Heart pacemakers and other implantable medical devices include electronic components contained within an outer housing. The outer housing of the implantable medical device can be formed of an appropriate material to withstand implantation within a human body. Implantable electronics can be shielded from external sources of electromagnetic interference (EMI) using a filter.
Conventionally, a feed-through filter can be coupled to an implantable medical device such that feed wires of the device pass through the feed-through filter as close as practical to the to the input-output connector on the implanted device. For example, as illustrated in FIGS. 38 and 39, a conventional implantable system 10 can include a canister or ferrule 11 through which feed wires 12 pass in order to connect between external circuitry of an implanted device and internal circuitry of the implanted device. The canister 11 can include a bushing 13 to secure and protect the feed wires 12. Bonding material 14 can be used to secure the feed wires 12 in the canister 11.
A feed-though filter 15 can be disposed within the canister 11. Feed wires 12 completely pass through feed-through filter 15 to connect between the internal and external circuitry of the implanted device. The feed-through filter 15 can act as a capacitor such that the each of the feed wires 12 of the device is electrically connected to a respective set of electrode plates 16 and 17 within the feed-through filter by the electrically conductive via 18. Conductive plates 17 are interleaved between conductive plates 16 to produce the capacitance effect. However, such feed-through filters often require numerous intricate manufacturing steps and are susceptible to damage during manufacture and assembly prior to implantation.

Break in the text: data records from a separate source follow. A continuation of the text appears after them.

(** X5: whatever it answers, [validate_session] adds no row and gives no
    row another identity: the session ids afterwards are a sub-list of the
    ids before, and every row afterwards is a row from before in all
    columns but [last_activity] and [expires_at]. *)
Theorem validate_session_keeps_identity sid token prolong a (db : table) :
  let db' := snd (validate_session sid token prolong a db) in
  session_id <$> db' `sublist_of` session_id <$> db
  ∧ ∀ r', r' ∈ db' → ∃ r, r ∈ db ∧ same_identity r r'.
Proof.
  cbv zeta.
  destruct (validate_session_table sid token prolong a db)
    as [->|[->|[->|(new_expires & _ & ->)]]].
  - split; [done|]. intros r' Hr'. exists r'. by repeat split.
  - split.
    + apply fmap_sublist, sublist_filter.
    + intros r' Hr'. apply without_id_spec in Hr' as [Hr' _].
      exists r'. by repeat split.
  - unfold touched. split.
    + by rewrite update_ids.
    + intros r' Hr'. eapply same_identity_update; [|exact Hr'].
      intros r. by repeat split.
  - unfold renewed, touched. split.
    + by rewrite !update_ids.
    + intros r' Hr'.
      eapply same_identity_update in Hr' as (r1 & Hr1 & Hid1);
        [|intros r; by repeat split].
      eapply same_identity_update in Hr1 as (r & Hr & Hid);
        [|intros r; by repeat split].
      exists r. split; [exact Hr|].
      unfold same_identity in *. intuition congruence.
Qed.

(** X6: once [validate_session] has answered ["session_expired"] for a
    pair, the same pair is answered ["session_not_found"] from then on, as
    long as no new session is created: the row is gone. *)
Theorem validate_session_expired_then_not_found
    (db : table) (r : session) prolong a expires prolong' a' :
  NoDup (session_id <$> db) → r ∈ db →
  session_id r ≠ "" → access_token r ≠ "" →
  fromisoformat (expires_at r) = Some expires →
  gtb (now0 a) expires = true →
  let db' := snd (validate_session (session_id r) (access_token r) prolong a db) in
  validate_session (session_id r) (access_token r) prolong' a' db'
  = (Invalid "session_not_found" None, db').
Proof.
  intros Hnd Hr Hsid Htok Hparse Hlate. cbv zeta.
  rewrite (validate_session_run _ _ prolong a db), !falsy_false by assumption.
  cbn [orb]. rewrite find_has_pair, Hparse, Hlate by assumption. cbn [snd].
  apply validate_session_not_found; [assumption|assumption|].
  intros r' Hr' [Hid _]. by apply without_id_spec in Hr' as [_ ?].
Qed.

Lemma validate_session_expired_then_not_found_witness :
  let r := Sample.stored "sid-0" "tok-0" 7 "2024-05-01T11:59:59" true in
  let a := Sample.drawing "" "" Sample.noon in
  let db' := snd (validate_session "sid-0" "tok-0" true a [r]) in
  fst (validate_session "sid-0" "tok-0" true a [r])
  = Invalid "session_expired" (Some ("a@b.com", true))
  ∧ validate_session "sid-0" "tok-0" true a db'
    = (Invalid "session_not_found" None, db').
Proof.
  split; [vm_compute; reflexivity|].
  apply (validate_session_expired_then_not_found
           [Sample.stored "sid-0" "tok-0" 7 "2024-05-01T11:59:59" true]
           (Sample.stored "sid-0" "tok-0" 7 "2024-05-01T11:59:59" true)
           true (Sample.drawing "" "" Sample.noon) (Sample.at_time 11 59 59)).
  - cbn. apply NoDup_singleton.
  - left.
  - discriminate.
  - discriminate.
  - vm_compute; reflexivity.
  - vm_compute; reflexivity.
Defined.

(** X7: when a valid session is to be renewed but [now + 30 minutes] is
    past the last representable datetime, [validate_session] answers
    ["error"] and the table is left as it was: the update of
    [last_activity] made before the failure is never committed. *)
Theorem validate_session_renewal_out_of_range
    (db : table) (r : session) a expires :
  NoDup (session_id <$> db) → r ∈ db →
  session_id r ≠ "" → access_token r ≠ "" →
  fromisoformat (expires_at r) = Some expires →
  gtb (now0 a) expires = false →
  remember_me r = false →
  add (now1 a) (timedelta_of 0 30) = None →
  validate_session (session_id r) (access_token r) true a db
  = (Invalid "error" None, db).
Proof.
  intros Hnd Hr Hsid Htok Hparse Hlive Hrem Hadd.
  rewrite validate_session_run, !falsy_false by assumption. cbn [orb].
  rewrite find_has_pair, Hparse, Hlive, Hrem, Hadd by assumption.
  reflexivity.
Qed.

Lemma validate_session_renewal_out_of_range_witness :
  let r := Sample.stored "sid-0" "tok-0" 7 "9999-12-31T23:59:00" false in
  let late := mk_datetime 9999 12 31 23 45 0 0 in
  validate_session "sid-0" "tok-0" true (Sample.drawing "" "" late) [r]
  = (Invalid "error" None, [r]).
Proof.
  apply (validate_session_renewal_out_of_range
           [Sample.stored "sid-0" "tok-0" 7 "9999-12-31T23:59:00" false]
           (Sample.stored "sid-0" "tok-0" 7 "9999-12-31T23:59:00" false)
           (Sample.drawing "" "" (mk_datetime 9999 12 31 23 45 0 0))
           (mk_datetime 9999 12 31 23 59 0 0)).
  - cbn. apply NoDup_singleton.
  - left.
  - discriminate.
  - discriminate.
  - vm_compute; reflexivity.
  - vm_compute; reflexivity.
  - reflexivity.
  - vm_compute; reflexivity.
Defined.

(** ** [create_session]: when it succeeds, what it stores, what it revokes *)




(** X10: the pair a successful [create_session] returns is accepted by
    [validate_session] on the table it left, with the data given at
    creation, at any moment that is not after the stored expiry (and, when
    the call renews, at which [now + 30 minutes] is representable). *)
Theorem create_session_then_validate
    uid login mail request remember a (db : table) sid token max_age db'
    expires prolong a' :
  table_ok db → sid ≠ "" → token ≠ "" →
  create_session uid login mail request remember a db
    = (Returns (Some sid, Some token, max_age), db') →
  add (now0 a) (session_duration remember) = Some expires →
  gtb (now0 a') expires = false →
  (prolong && negb remember = true →
   is_Some (add (now1 a') (timedelta_of 0 30))) →
  fst (validate_session sid token prolong a' db')
  = Valid uid login mail remember expires.
Proof.
  intros Hok Hsid Htok Hrun Hadd Hlive Hrenew.
  pose proof (create_session_success_table_ok _ _ _ _ _ _ _ _ _ _ _ Hok Hrun)
    as [Hids _].
  apply create_session_success in Hrun
    as (expires' & _ & Hadd' & -> & -> & _ & _ & ->).
  rewrite Hadd in Hadd'. injection Hadd' as <-.
  set (row := inserted_row uid login mail request remember a expires) in *.
  destruct (validate_session_valid (other_users uid db ++ [row]) row
              prolong a' expires) as [db'' Hvalid]; try done.
  - apply elem_of_app. right. left.
  - apply fromisoformat_isoformat. by eapply add_valid.
  - change (session_id row) with (token_urlsafe_32 a) in Hvalid.
    change (access_token row) with (token_urlsafe_48 a) in Hvalid.
    by rewrite Hvalid.
Qed.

Thus, a need exists for an improved electromagnetic interference filter for implantable medical devices. More particularly, it would be desirable to have a filter that can reduce manufacturing time, cost, and complexity while also improving installation reliability. While various implementations of electromagnetic interference filters for implantable medical devices have been developed, no design has emerged that generally encompasses all of the desired characteristics as hereafter presented in accordance with the subject technology.